Technologies
AI Is Bad at Sudoku. It’s Even Worse at Showing Its Work
Researchers did more than ask chatbots to play games. They tested whether AI models could describe their thinking. The results were troubling.
Chatbots are genuinely impressive when you watch them do things they’re good at, like writing a basic email or creating weird, futuristic-looking images. But ask generative AI to solve one of those puzzles in the back of a newspaper, and things can quickly go off the rails.

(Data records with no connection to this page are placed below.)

(* ===== verification/Prelude.v ===== *)
(** UniEvent: a verification development for the event framework under [src/].

    UniEvent is an object-oriented cover of libuv.  A loop ([Loop.h], over
    [backend/LoopImpl.h] and [backend-uv/src/UVLoop.h]) has handles (streams, timers,
    watchers), which own an object of the backend each; the backend calls libuv and is called
    back by it.  Requests (connect, write, send, shutdown, resolve, work, file operations)
    are objects with callbacks.  Callbacks may call the framework again, at any depth, and
    may throw; most of what is hard in this program comes from there.

    ** How the program is modelled

    Code that is called back is run by the call machine of [Machine]: a C++ function is a
    statement whose body changes the state and lists the calls it makes next, in order; the
    pending calls are an explicit stack; an exception unwinds it through the guards and the
    handlers of the code; a failed assertion or a null dereference aborts.  The user's code is
    a parameter of each model: any function of the state to a list of calls, or an exception.
    Reachable configurations are those of any sequence of turns of the loop.  Nothing bounds
    the recursion or the length of a run: fuel occurs only in examples, where a run of the
    machine is evaluated, and a run that has ended does not depend on it ([run_steps]).

    Code that is not called back (file system calls, descriptors, tables, buffers) is
    translated to functions of explicit state.  Unsigned integers that the code lets wrap are
    integers with the wrap written out ([wrap], [swrap]).

    libuv, c-ares, OpenSSL, the system, [panda::ErrorCode], [panda::string], the destructor
    of [panda::excepted] and socket addresses are not in the repository: they are parameters, as classes of operations with
    the laws that their documentation states.  Each class with laws has an instance, and each
    property with hypotheses a witness.

    ** The files

    - [Prelude]: machine integers, tactics, lemmas on lists.
    - [Machine]: the call machine, its determinism, reachability and invariants.
    - [Errors]: the enumerations, categories and messages of [error.h] and [error.cc];
      [uvx_error] of [util.cc]; nesting of errors; [handle_fd_excepted].
    - [Handle]: [BackendHandle.h], [Handle.h], the list of handles of [Loop.h], [UVHandle.h],
      the libuv handles of a loop itself and its destructor, the run of a loop and its captured exceptions ([UVLoop.h], [LoopImpl.h],
      [backend/Backend.cc]), and the layout of read buffers ([backend-uv/src/inc.h]).
    - [Delayer]: [backend/Delayer.h] and [UVDelayer.h], callbacks for the next turn of the
      loop.  It is offered to the others as the class [DelayService], with [DelayLaws] (always)
      and [DelayExact] (the abstract service, for well-formed delayers).
    - [Queue]: [Queue.h] with the part of [Request.h] it drives, against an arbitrary [client].
    - [Work]: [Work.h], [Work.cc], [UVWork.h] and the thread pool, as a step relation.
    - [Fs]: [Fs.h], [Fs.cc]; the synchronous operations in a state and error monad over an
      arbitrary file system, the asynchronous ones as work.
    - [Streamer]: [Streamer.cc] against any input and output, with [streamer/File.cc].
    - [Stream]: [Stream.cc], [StreamFilter.cc], [Tcp.cc], [Pipe.cc], [Tty.cc] and their
      backends, a client of [Queue], with the chain of filters.
    - [Server]: a listening stream with its clients ([Stream::handle_connection], [accept],
      [finalize_handle_connection] of [Stream.cc]), each client being the machine of [Stream].
    - [AddrInfo]: [AddrInfo.cc] and the cache of [Resolver.cc].
    - [Resolver]: [Resolver.cc]: requests, workers, queue, cache, timeouts, cancelling.
    - [ResolverLoop]: the resolver that belongs to a loop, from its creation to the death of
      the loop ([disable_loop_resolver]), and [sync_resolve] of [util.cc] over it.
    - [Connect]: the requests of [Tcp.h], [Pipe.h], [Stream.h] and [Resolver.h] as their users build them,
      and connections by name, run with [Stream], [Resolver] and the cache.
    - [Util]: [util.cc] and [util_unix.icc].
    - [Timer]: [Timer.cc] and [UVTimer.h].  [FsPoll]: [FsPoll.cc], over [Timer] and [Fs].
    - [Udp]: [Udp.cc] and [UVUdp.h], a client of [Queue].
    - [SslBio]: [ssl/SslBio.cc], the buffers between OpenSSL and the filter.
    - [SslFilter]: [ssl/SslFilter.cc], whose input and output are such buffers.
    - [SecureStream]: the stream of [Stream] with the filter of [SslFilter]: their code calls
      each other, under one queue; [Stream::use_ssl], [no_ssl].
    - [StreamerStream]: [streamer/Stream.cc], streams as the ends of [Streamer].
    - [Watchers]: signals, async, idle, check, prepare, poll and fs event handles.
    - [LoadAverage]: [backend/LAMetrics.h].  [SslContext]: [SslContext.cc].
    - [Loops]: [Loop.cc] with [SyncLoop] of [Loop.h] and the loop of [backend/LoopImpl.h]: the
      loops of a process and of its threads, what keeps one alive, the handler of fork.
    - [Sockets]: [open], [bind], [pair], addresses and options of [Tcp.cc], [Pipe.cc] and
      [Tty.cc], with the descriptors of the system ([Util]) and the state flags of [Stream].

    Definitions have the names of the functions they translate; a comment says so where a
    name is taken.  State is a record with the fields of the class; fields said to be ghosts
    are logs that no code looks at.

    ** What is proved

    The doc comment of each property lists all that it needs; where the code breaks
    something beyond that, the theorem that shows so is named there.

    - The request queue: it is a FIFO server, loses no wake-up, keeps its lock exact through
      exceptions, and [cancel] ends every request of a client that lets it
      ([queue_...]).  The order and the wake-up need that no callback
      was put off by the recursion limit ([split_free]), and for the wake-up that no request
      was done within its own push ([stall_free]): [queue_split_executes_twice] and
      [queue_stalls] show what happens otherwise.
    - Delayed callbacks come in order, all of them, not after they were cancelled; the object
      implements the abstract service ([delayer_...]).
    - The resolver calls back each request exactly once and forgets none ([resolver_...]), in
      [regular] histories: no request object is run twice, and none is answered from the
      cache while it is queued ([resolver_wrong_answer]); its cache finds what was stored until it expires; connections by name that fail go round the
      addresses of the host ([connections_go_round]).
      [sync_resolve] returns the answer of its request and cannot hang ([sync_resolve_...]);
      the resolver of a loop that dies without running requests leaves nothing behind.
    - Loops: one is destroyed only when nothing points to it and it does not run; a fork is
      told to each loop of the thread, once; the default loops of threads are their own.
    - [Tcp::pair] gives each stream a descriptor of its own or leaves none open.
    - Streams: reset and a failed connect end every request in order, when the callbacks call
      nothing and there are no filters; the state flags agree in every reachable state; a
      chain of filters that override nothing is transparent, and is kept in order.
    - Connections of a listening stream are told of exactly once, with filters that do not
      double them, and arrive when nobody interferes.
    - SSL: the buffers are queues of bytes; over an established connection the other side
      reads what one side writes, filter to filter ([ssl_end_to_end]) and user to user, through
      the streams and their queues ([secure_streams_end_to_end]).  Of input that the peer did
      not write OpenSSL promises nothing ([sound], [genuine]).
    - UDP gives datagrams to libuv in order, once, unchanged, as long as [split_free].
    - The streamer writes everything before it reports success, bounds its buffer, and never
      waits for nobody; between streams it gives both back as it found them.  Short writes
      ([streamer_short_write]) and writes of the user on the output
      ([streamer_counts_foreign_writes]) are mistaken for complete ones of its own.
    - Handles own what libuv has open, and a loop whose handles are gone closes, whatever was done with it; a run of the loop
      rethrows the last exception of the turn in which callbacks threw
      ([loop_exception_lost]).
    - Work runs once and reports once, in every interleaving with the threads; a work that
      libuv refuses stays in the chain of the loop for ever ([work_queue_error_leaks]);
      cancelling is exact.  File operations: [mkpath], [truncate], the agreement of an asynchronous operation with the
      synchronous one.  Watches of paths report the changes and nothing stale, to a user who
      does not call back on a path without errors; timers
      resume where they paused; [file_dup] leaks nothing; contexts of SSL are counted; the
      load average is that of the last samples; a cleared watcher is as new; errors are
      translated one to one.

    At the end of a file, "What the code does not do" has the theorems that exhibit
    misbehaviour: runs of the model, and of the code, that do what they should not.

    ** What is not modelled

    Logging; getters that return a field or what libuv returns; [test/]; Windows files;
    memory, except where the lifetime of an object is the question ([Handle], [Work], [FsPoll],
    [SslBio]), and its exhaustion; [LATracker.h], which nothing uses; data races between threads (those of
    [Loops] take turns, those of [Work] are the pool of libuv); the rounding of the load
    average, a [double]. *)
From stdpp Require Export base tactics option list numbers gmap strings relations.
From Stdlib Require Export ZArith Lia.

#[export] Set Default Proof Using "Type".

(** ** Notations, automation and generic lemmas shared by the components *)

Declare Scope ue_scope.
Delimit Scope ue_scope with ue.
Open Scope ue_scope.
#[local] Open Scope Z_scope.

Create HintDb ue.

(** *** Machine integers

    An unsigned integer of [w] bits is a [Z] kept in range by [wrap w]; the
    C++ operators on it are the operations of [Z] followed by a wrap. *)

Definition wrap (w x : Z) : Z := x `mod` 2 ^ w.

Notation "x +₃₂ y" := (wrap 32 (x + y)) (at level 50, left associativity) : ue_scope.
Notation "x +₆₄ y" := (wrap 64 (x + y)) (at level 50, left associativity) : ue_scope.
Notation "x -₆₄ y" := (wrap 64 (x - y)) (at level 50, left associativity) : ue_scope.

Lemma wrap_range w x : 0 ≤ w → 0 ≤ wrap w x < 2 ^ w.
Proof. intros Hw. apply Z.mod_pos_bound. by apply Z.pow_pos_nonneg. Qed.

Lemma wrap_small w x : 0 ≤ x < 2 ^ w → wrap w x = x.
Proof. apply Z.mod_small. Qed.

Lemma wrap_add_l w x y : wrap w (wrap w x + y) = wrap w (x + y).
Proof. unfold wrap. apply Zplus_mod_idemp_l. Qed.

Lemma wrap_add_r w x y : wrap w (x + wrap w y) = wrap w (x + y).
Proof. unfold wrap. apply Zplus_mod_idemp_r. Qed.

Lemma wrap_sub_l w x y : wrap w (wrap w x - y) = wrap w (x - y).
Proof. unfold wrap. apply Zminus_mod_idemp_l. Qed.

#[export] Hint Resolve wrap_range wrap_small : ue.

(** The signed integer of [w] bits that an integer is converted to. *)
Definition swrap (w x : Z) : Z := wrap w (x + 2 ^ (w - 1)) - 2 ^ (w - 1).

Lemma swrap_small w x : 0 < w → - 2 ^ (w - 1) ≤ x < 2 ^ (w - 1) → swrap w x = x.
Proof.
  intros Hw Hx. unfold swrap. rewrite wrap_small; [lia|].
  replace (2 ^ w) with (2 * 2 ^ (w - 1)); [lia|].
  rewrite <-Z.pow_succ_r by lia. f_equal. lia.
Qed.

(** *** Tactics *)

(** Split a hypothesis into its parts, substitute, and discharge the
    contradictory cases. *)
Ltac inv_eq H := inversion H; simplify_eq/=.

(** Case analysis on every [match], [if] and [decide] of the context. *)
Ltac crush_match :=
  repeat (case_decide || case_match || simplify_eq/=).

(** Destruct the conjunctions and existentials of the context. *)
Ltac flat := repeat match goal with
  | H : _ ∧ _ |- _ => destruct H
  | H : ∃ _, _ |- _ => destruct H
  end.

(** *** Lists *)

Lemma drop_seqZ a n (i : nat) :
  Z.of_nat i ≤ n → drop i (seqZ a n) = seqZ (a + Z.of_nat i) (n - Z.of_nat i).
Proof.
  intros Hi. replace n with (Z.of_nat i + (n - Z.of_nat i)) at 1 by lia.
  rewrite seqZ_app by lia. rewrite drop_app_length'; [done|].
  rewrite length_seqZ. lia.
Qed.

Lemma seqZ_snoc a n : 0 ≤ n → seqZ a (n + 1) = seqZ a n ++ [a + n].
Proof.
  intros Hn. rewrite seqZ_app by lia. rewrite (seqZ_cons (a + n)) by lia.
  rewrite (seqZ_nil _ (Z.pred 1)) by lia. done.
Qed.

Lemma elem_of_tail {A} (x : A) l : x ∈ tail l → x ∈ l.
Proof. destruct l; simpl; [done|by right]. Qed.

Lemma filter_all {A} (P : A → Prop) `{∀ x, Decision (P x)} (l : list A) : (∀ x, x ∈ l → P x) → filter P l = l.
Proof.
  induction l as [|x l IH]; intros Hl; [done|]. rewrite filter_cons_True by (apply Hl; by left).
  f_equal. apply IH. intros y Hy. apply Hl. by right.
Qed.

That’s what researchers at the University of Colorado at Boulder found when they challenged large language models to solve sudoku. And not even the standard 9×9 puzzles. An easier 6×6 puzzle was often beyond the capabilities of an LLM without outside help (in this case, specific puzzle-solving tools).
A more important finding came when the models were asked to show their work. For the most part, they couldn’t. Sometimes they lied. Sometimes they explained things in ways that made no sense. Sometimes they hallucinated and started talking about the weather.
If gen AI tools can’t explain their decisions accurately or transparently, that should cause us to be cautious as we give these things more control over our lives and decisions, said Ashutosh Trivedi, a computer science professor at the University of Colorado at Boulder and one of the authors of the paper published in July in the Findings of the Association for Computational Linguistics.
«We would really like those explanations to be transparent and be reflective of why AI made that decision, and not AI trying to manipulate the human by providing an explanation that a human might like,» Trivedi said.
Don’t miss any of our unbiased tech content and lab-based reviews. Add CNET as a preferred Google source.
The paper is part of a growing body of research into the behavior of large language models. Other recent studies have found, for example, that models hallucinate in part because their training procedures incentivize them to produce results a user will like, rather than what is accurate, or that people who use LLMs to help them write essays are less likely to remember what they wrote. As gen AI becomes more and more a part of our daily lives, the implications of how this technology works and how we behave when using it become hugely important.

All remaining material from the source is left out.